La VAM (velocità ascensionale media) è la tua velocità ascensionale, metri scalati per ora. Divide il dislivello per il tempo in ore, quindi salire 600 m in 30 minuti equivale a 1.200 m/h. Nello skimo, dove le gare si decidono sulle salite, la VAM è l'ancoraggio chiave di prestazione accanto alla frequenza cardiaca.
Come eseguo una prova a cronometro verticale?

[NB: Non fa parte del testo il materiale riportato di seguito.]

(* ===== verification/Syscall.v ===== *)
(** Fetching the arguments of system calls (the first half of syscall.c), and exec.c.

    An int is its signed value; a pointer argument is an address of the calling process,
    and a string argument is the list of its bytes without the terminator. *)

From S2P Require Import Prelude Layout CString Printf State Spinlock Sched Mem Sleeplock Ring Memide Bio Log Fs.
From S2P Require Import Kalloc KallocSafe Vm Pipe File Proc Console.
Local Open Scope kernel_scope.

(** * Arguments *)
Definition fetchint (addr : Z) : K (option Z) :=
  let! me := curproc in
  let! p := get_proc me in
  if (p_sz p <=? addr) || (p_sz p <? u32 (addr + 4)) then ret None else
  let! w := vld32 addr in
  ret (Some (s32 w)).

(** The loop of fetchstr: [n] is what is left of the process' memory from [a] on. *)
Fixpoint fetchstr_loop (n : nat) (a : Z) : K (option (list Z)) :=
  match n with
  | O => ret None
  | S n' =>
      let! c := vldb a in
      if c =? 0 then ret (Some []) else
      let! r := fetchstr_loop n' (a + 1) in
      ret (cons c <$> r)
  end.

Definition fetchstr (addr : Z) : K (option (list Z)) :=
  let! me := curproc in
  let! p := get_proc me in
  if p_sz p <=? addr then ret None else
  fetchstr_loop (Z.to_nat (p_sz p - addr)) addr.

Definition argint (n : Z) : K (option Z) :=
  let! me := curproc in
  let! p := get_proc me in
  fetchint (u32 (tf_esp (p_tf p) + 4 + 4 * n)).

Definition argptr (n : Z) (size : Z) : K (option Z) :=
  let! me := curproc in
  let! i := argint n in
  match i with
  | None => ret None
  | Some i =>
      let! p := get_proc me in
      if (size <? 0) || (p_sz p <=? u32 i) || (p_sz p <? u32 (u32 i + size)) then ret None else
      ret (Some (u32 i))
  end.

Definition argstr (n : Z) : K (option (list Z)) :=
  let! addr := argint n in
  match addr with
  | None => ret None
  | Some addr => fetchstr (u32 addr)
  end.

(** * exec *)
Definition ELF_MAGIC : Z := 0x464C457F.
Definition ELF_PROG_LOAD : Z := 1.

(** struct elfhdr and struct proghdr: their sizes, and the fields exec uses. *)
Definition sizeof_elfhdr : Z := 52.
Record elfhdr := mk_elfhdr { eh_magic : Z; eh_entry : Z; eh_phoff : Z; eh_phnum : Z }.
Definition get_elfhdr (bs : list Z) : elfhdr := mk_elfhdr (get32 bs 0) (get32 bs 24) (get32 bs 28) (get16 bs 44).

Definition sizeof_proghdr : Z := 32.
Record proghdr := mk_proghdr { ph_type : Z; ph_off : Z; ph_vaddr : Z; ph_filesz : Z; ph_memsz : Z }.
Definition get_proghdr (bs : list Z) : proghdr :=
  mk_proghdr (get32 bs 0) (get32 bs 4) (get32 bs 8) (get32 bs 16) (get32 bs 20).

Section exec.
Context `{!Driver} `{!DevSw} `{!Image} `{!Entry}.

(** The loop over the program headers; None is [goto bad]. *)
Fixpoint load_segments (n : nat) (pgdir : Z) (ip : nat) (off sz : Z) : K (option Z) :=
  match n with
  | O => ret (Some sz)
  | S n' =>
      let! (r, bs) := readi ip (u32 off) sizeof_proghdr in
      if negb (r =? sizeof_proghdr) then ret None else
      let ph := get_proghdr bs in
      if negb (ph_type ph =? ELF_PROG_LOAD) then load_segments n' pgdir ip (off + sizeof_proghdr) sz else
      if ph_memsz ph <? ph_filesz ph then ret None else
      if u32 (ph_vaddr ph + ph_memsz ph) <? ph_vaddr ph then ret None else
      let! sz := allocuvm pgdir sz (u32 (ph_vaddr ph + ph_memsz ph)) in
      if sz =? 0 then ret None else
      if negb (ph_vaddr ph mod PGSIZE =? 0) then ret None else
      let! l := loaduvm pgdir (ph_vaddr ph) ip (ph_off ph) (ph_filesz ph) in
      if l <? 0 then ret None else
      load_segments n' pgdir ip (off + sizeof_proghdr) sz
  end.

(** The loop that pushes the argument strings: the stack pointer after it, and the
    addresses of the strings. *)
Fixpoint push_args (argv : list (list Z)) (argc : nat) (pgdir sp : Z) : K (option (Z * list Z)) :=
  match argv with
  | [] => ret (Some (sp, []))
  | arg :: argv' =>
      if (Z.to_nat MAXARG <=? argc)%nat then ret None else
      let sp := Z.land (u32 (sp - (strlen arg + 1))) (Z.lnot 3) in
      let! r := copyout pgdir sp (take (Z.to_nat (strlen arg)) arg ++ [0]) in
      if r <? 0 then ret None else
      let! r := push_args argv' (S argc) pgdir sp in
      match r with
      | None => ret None
      | Some (sp', ptrs) => ret (Some (sp', sp :: ptrs))
      end
  end.

(** What exec puts below the strings: return address, argc, argv, and argv's elements. *)
Definition ustack (sp : Z) (ptrs : list Z) : list Z :=
  let argc := Z.of_nat (length ptrs) in
  [0xffffffff; argc; u32 (sp - (argc + 1) * 4)] ++ ptrs ++ [0].

(** The part of exec that pushes the arguments on the stack of the new image: the stack
    pointer main starts with. *)
Definition push_stack (pgdir sp : Z) (argv : list (list Z)) : K (option Z) :=
  let! r := push_args argv 0 pgdir sp in
  match r with
  | None => ret None
  | Some (sp, ptrs) =>
      let us := ustack sp ptrs in
      let sp := u32 (sp - 4 * Z.of_nat (length us)) in
      let! r := copyout pgdir sp (concat (le_bytes 4 <$> us)) in
      if r <? 0 then ret None else ret (Some sp)
  end.

(** The part of exec between loading the program and committing to the image: the size
    and the stack pointer of the new image. *)
Definition make_stack (pgdir sz : Z) (argv : list (list Z)) : K (option (Z * Z)) :=
  let! sz := allocuvm pgdir (PGROUNDUP sz) (u32 (PGROUNDUP sz + 2 * PGSIZE)) in
  if sz =? 0 then ret None else
  clearpteu pgdir (u32 (sz - 2 * PGSIZE)) ;;;
  let! sp := push_stack pgdir sz argv in
  ret (pair sz <$> sp).

(** The last path element: the text after the last slash. *)
Fixpoint last_elem (path : list Z) (last : list Z) : list Z :=
  match path with
  | [] => last
  | c :: path' => if c =? 0 then last else last_elem path' (if c =? slash then path' else last)
  end.

Definition with_tf_start (eip esp : Z) (t : trapframe) : trapframe :=
  mk_trapframe (tf_edi t) (tf_esi t) (tf_ebp t) (tf_oesp t) (tf_ebx t) (tf_edx t) (tf_ecx t) (tf_eax t) (tf_gs t) (tf_fs t)
    (tf_es t) (tf_ds t) (tf_trapno t) (tf_err t) eip (tf_cs t) (tf_eflags t) esp (tf_ss t).

Definition exec (path : list Z) (argv : list (list Z)) : K Z :=
  let! me := curproc in
  begin_op ;;;
  let! ip := namei path in
  match ip with
  | None => end_op ;;; cons_print (str "exec: fail" ++ [10]) ;;; ret (-1)
  | Some ip =>
      ilock ip ;;;
      let bad_file := iunlockput ip ;;; end_op ;;; ret (-1) in
      let! (r, bs) := readi ip 0 sizeof_elfhdr in
      if negb (r =? sizeof_elfhdr) then bad_file else
      let elf := get_elfhdr bs in
      if negb (eh_magic elf =? ELF_MAGIC) then bad_file else
      let! pgdir := setupkvm in
      if pgdir =? 0 then bad_file else
      let! sz := load_segments (Z.to_nat (eh_phnum elf)) pgdir ip (s32 (eh_phoff elf)) 0 in
      match sz with
      | None => freevm pgdir ;;; bad_file
      | Some sz =>
          iunlockput ip ;;;
          end_op ;;;
          let! st := make_stack pgdir sz argv in
          match st with
          | None => freevm pgdir ;;; ret (-1)
          | Some (sz, sp) =>
              upd_proc me (with_name (safestrcpy (last_elem path path) 16)) ;;;
              let! cp := get_proc me in
              upd_proc me (with_pgdir pgdir) ;;;
              upd_proc me (with_sz sz) ;;;
              upd_proc me (with_tf (with_tf_start (eh_entry elf) sp (p_tf cp))) ;;;
              switchuvm me ;;;
              freevm (p_pgdir cp) ;;;
              ret 0
          end
      end
  end.
End exec.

Scegli una salita costante e moderatamente ripida con un dislivello noto di circa 500–700 m. Dopo un riscaldamento di 10–15 minuti, sali tutto il dislivello intensamente a uno sforzo uniforme da prova a cronometro, poi registra i metri scalati e il tempo trascorso. Dividere il dislivello per le ore dà la tua VAM di test.
Quanto veloce dovrei salire negli sforzi lunghi?
Dosa le salite sostenute vicino al 70–95% della tua VAM di test. L'estremità facile (~70%) si adatta alle gite tutto-il-giorno e al lavoro di base aerobica; l'estremità superiore (~95%) è la soglia di salita in gara. Con un ritmo di test di 1.200 m/h corrisponde all'incirca a 840 m/h facile fino a circa 1.140 m/h alla soglia.
Dovrei dosare le salite con la frequenza cardiaca o la velocità ascensionale?
Usa la velocità ascensionale come ancoraggio di dosaggio sulle salite di gara, perché la frequenza cardiaca segue lo sforzo in ritardo e si discosta sugli sforzi lunghi. Usa le cinque zone di frequenza cardiaca per gestire l'intensità di allenamento quotidiana, Zona 2 per la base, Zona 4 per la soglia. Combinare entrambe batte affidarsi a un solo segnale.
Perché la mia VAM di test cambia tra le salite?
La VAM è sensibile alla pendenza e alla neve. Una traccia di salita costante e moderatamente ripida produce il dato più ripetibile, mentre la crosta che si rompe o il terreno a bassissima inclinazione la abbassano. Ritesta sulla stessa salita in condizioni simili per misurare un cambiamento reale della forma fisica piuttosto che il rumore del terreno.
Fonti
- Ferrari, VAM (velocità ascensionale media). Vertical ascent rate in metres per hour as a climbing-performance metric.
- Seiler & Tønnessen (2009). “Intervals, thresholds, and long slow distance: the role of intensity and duration in endurance training.” Sportscience 13:32–53.